Con il cappello e il suo basso Fender tra le mani, Marcus Miller è pronto a cominciare, a sfidare il pubblico, a travolgerlo.
Ogni volta è un viaggio in cui sondare le innumerevoli forme musicali che continua a esplorare. Laid Black, il suo ultimo album, affonda le radici nel presente, nell’universo urbano con una commistione hip-hop, trap, soul, funk, R & B e jazz. Trip Trap porta alla ribalta Russell Gunn con la tromba e le linee soliste del basso di Miller intricate e piene di energia. Ma poi si torna indietro, come se potesse riavvolgere il tempo, Untamed, brano tratto dal precedente disco, Afrodeezia, fa brillare il sassofonista Alex Han che attira su di sé gli sguardi increduli della folla. C’è un magnifico equilibrio tra gli assoli e le melodie che dimostrano l’abilità, la complicità e l’esplosiva tempra di tutta la band.
Ma è la versione di Preachers Kid, con Miller al clarinetto accompagnato solennemente dai fedeli Gunn, Han e Williams a commuovere il pubblico, dopo aver commemorato la recente morte di suo padre, condividendo alcuni ricordi e aver espresso la sua gratitudine per i momenti passati insieme.
Scende la luce, cala il buio e con l’eleganza che le è propria, fa il suo ingresso al pianoforte Norah Jones. Impeccabile, con una collana di frange che le scende sull’abito ci catapulta in un’atmosfera altra. All’improvviso è come essere in quel piccolo club ricostruito da Woody Allen in Midnight in Paris. La sua voce meravigliosamente roca, sa entrare in profondità e farti venire i brividi.

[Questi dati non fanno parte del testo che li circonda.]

(** Everything the body of the [try] block establishes about its result. *)
Lemma facial_try_profile (timestamp image_data : pyval) :
  Facial.returns G (Facial.analyze_facial_expression_try G timestamp image_data)
    (fun r =>
       exists pe conf sec lvl es eye eys up lean sl tilt raw,
         r = Facial.Success timestamp
               {| Facial.primary := {| Facial.expression_name := pe;
                                       Facial.expression_confidence := conf |};
                  Facial.secondary := sec |}
               {| Facial.engagement_level := lvl; Facial.engagement_score := es |}
               {| Facial.eye_contact_pattern := eye; Facial.eye_contact_score := eys |}
               {| Facial.upright := up; Facial.leaning_forward := lean;
                  Facial.slouching := sl; Facial.head_tilt := tilt |}
               {| Facial.professionalism_score := Num.pyround 3 raw;
                  Facial.professionalism_rating := Facial.rating_of raw |}
               "mockup" (truthy image_data) /\
         In pe Facial.expressions /\
         (sec = [] \/
          exists e c,
            sec = [ {| Facial.expression_name := e;
                       Facial.expression_confidence := c |} ] /\
            In e Facial.expressions /\ e <> pe /\ 3 # 10 <= c /\ c <= 6 # 10) /\
         (lvl = "low" /\ 2 # 10 <= es /\ es <= 4 # 10 \/
          lvl = "medium" /\ 4 # 10 <= es /\ es <= 7 # 10 \/
          lvl = "high" /\ 7 # 10 <= es /\ es <= 9 # 10) /\
         (eye = "poor" /\ 1 # 10 <= eys /\ eys <= 3 # 10 \/
          eye = "intermittent" /\ 3 # 10 <= eys /\ eys <= 5 # 10 \/
          eye = "good" /\ 5 # 10 <= eys /\ eys <= 8 # 10 \/
          eye = "excellent" /\ 8 # 10 <= eys /\ eys <= 1) /\
         In tilt ["none"; "slight_left"; "slight_right"; "forward"] /\
         raw = sumQ [ if up then 1 else 7 # 10;
                      if Str.mem eye ["good"; "excellent"] then 1 else 6 # 10;
                      if Str.mem pe ["confident"; "focused"; "engaged"]
                      then 1 else 8 # 10;
                      if negb sl then 1 else 5 # 10 ] / Num.of_nat 4).
Proof.
  unfold Facial.analyze_facial_expression_try.
  eapply returns_bind; [apply returns_choice; [exact Hok | discriminate]|].
  intros primary_expression Hpe. cbv beta in Hpe.
  eapply returns_bind;
    [apply (returns_uniform3 G Hok 700 950); [reflexivity | reflexivity | discriminate]|].
  intros confidence _.
  eapply returns_bind; [apply (returns_random G Hok)|]. intros coin _.
  eapply returns_bind; [apply secondary_returns|].
  intros secondary_expressions Hsec. cbv beta in Hsec.
  eapply returns_bind; [apply returns_choice; [exact Hok | discriminate]|].
  intros engagement_level Hlevel. cbv beta in Hlevel.
  eapply returns_bind;
    [apply (returns_uniform3 G Hok 200 400); [reflexivity | reflexivity | discriminate]|].
  intros low Hlow. cbv beta in Hlow.
  eapply returns_bind;
    [apply (returns_uniform3 G Hok 400 700); [reflexivity | reflexivity | discriminate]|].
  intros medium Hmedium. cbv beta in Hmedium.
  eapply returns_bind;
    [apply (returns_uniform3 G Hok 700 900); [reflexivity | reflexivity | discriminate]|].
  intros high Hhigh. cbv beta in Hhigh.
  eapply (returns_bind G _ _
            (fun es => engagement_level = "low" /\ 2 # 10 <= es /\ es <= 4 # 10 \/
                       engagement_level = "medium" /\ 4 # 10 <= es /\ es <= 7 # 10 \/
                       engagement_level = "high" /\ 7 # 10 <= es /\ es <= 9 # 10)).
  { destruct Hlevel as [<-|[<-|[<-|[]]]];
      (eapply returns_lift; [reflexivity | tauto]). }
  intros engagement_score Hes.
  eapply returns_bind; [apply returns_choice; [exact Hok | discriminate]|].
  intros eye_contact Heye. cbv beta in Heye.
  eapply returns_bind;
    [apply (returns_uniform3 G Hok 100 300); [reflexivity | reflexivity | discriminate]|].
  intros poor Hpoor. cbv beta in Hpoor.
  eapply returns_bind;
    [apply (returns_uniform3 G Hok 300 500); [reflexivity | reflexivity | discriminate]|].
  intros intermittent Hinter. cbv beta in Hinter.
  eapply returns_bind;
    [apply (returns_uniform3 G Hok 500 800); [reflexivity | reflexivity | discriminate]|].
  intros good Hgood. cbv beta in Hgood.
  eapply returns_bind;
    [apply (returns_uniform3 G Hok 800 1000); [reflexivity | reflexivity | discriminate]|].
  intros excellent Hexc. cbv beta in Hexc.
  eapply (returns_bind G _ _
            (fun eys => eye_contact = "poor" /\ 1 # 10 <= eys /\ eys <= 3 # 10 \/
                        eye_contact = "intermittent" /\ 3 # 10 <= eys /\ eys <= 5 # 10 \/
                        eye_contact = "good" /\ 5 # 10 <= eys /\ eys <= 8 # 10 \/
                        eye_contact = "excellent" /\ 8 # 10 <= eys /\ eys <= 1)).
  { destruct Heye as [<-|[<-|[<-|[<-|[]]]]];
      (eapply returns_lift; [reflexivity | tauto]). }
  intros eye_contact_score Heys.
  eapply returns_bind; [apply (returns_random G Hok)|]. intros r_upright _.
  eapply returns_bind; [apply (returns_random G Hok)|]. intros r_leaning _.
  eapply returns_bind; [apply (returns_random G Hok)|]. intros r_slouching _.
  eapply returns_bind; [apply returns_choice; [exact Hok | discriminate]|].
  intros tilt Htilt. cbv beta in Htilt.
  cbn [Facial.upright Facial.slouching].
  eapply (returns_bind G _ _ (fun p => p = _)).
  { eapply returns_lift; [apply pydiv_ok; discriminate | reflexivity]. }
  intros professionalism_score ->.
  apply returns_ret.
  exists primary_expression, confidence, secondary_expressions, engagement_level,
    engagement_score, eye_contact, eye_contact_score,
    (Num.gtb r_upright (3 # 10)), (Num.gtb r_leaning (7 # 10)),
    (Num.gtb r_slouching (8 # 10)), tilt.
  eexists. split; [reflexivity|].
  split; [exact Hpe|]. split; [exact Hsec|]. split; [exact Hes|].
  split; [exact Heys|]. split; [exact Htilt | reflexivity].
Qed.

Ma iersera è successo qualcosa, quell’inflessione sdegnosa e latente con cui ha dimostrato di saper cantare qualsiasi cosa, e la naturalezza con cui sa farlo, si è incagliata su quel palcoscenico gigante di Piazza Napoleone. I tre musicisti che le ruotavano attorno erano confinati in una piccola porzione di spazio, il suono arrivava ovattato alle orecchie del pubblico.
Questa signora che quindici anni fa firmò con la Blue Note Records, leggendaria etichetta jazz che ha distribuito anche l’ultimo disco di Marcus Miller, era un outsider che fondeva il suono jazz ai ritmi country folk, e lì è sembrata voler tornare.
Day Breaks con cui ha aperto abbraccia un’atmosfera fosca, se non malinconica, simile ai dischi di Billie Holiday che probabilmente la cantautrice americana ascoltava da bambina. Per poi passare a Do not Be Denied, uno dei brani meno noti di Neil Young, reinterpretato con una sensuale sensibilità. Era difficile comprendere se Norah Jones si sentisse in una comfort zone, ma con la chitarra elettrica in mano, davanti alla platea ha avuto la capacità di sciogliere i cuori con un’interpretazione rallentata di Lonestar e Sunrise.
Nel finale torna all’album di esordio, Come Away With Me, per congedarsi da un pubblico che solo a tratti si è dimostrato davvero partecipe, era facile perdere l’attenzione, Norah stessa ha ammesso di non essere una grande interprete dal vivo, ma se davvero non distogli lo sguardo ti accorgi come possa trafiggere le tue difese in pochi secondi.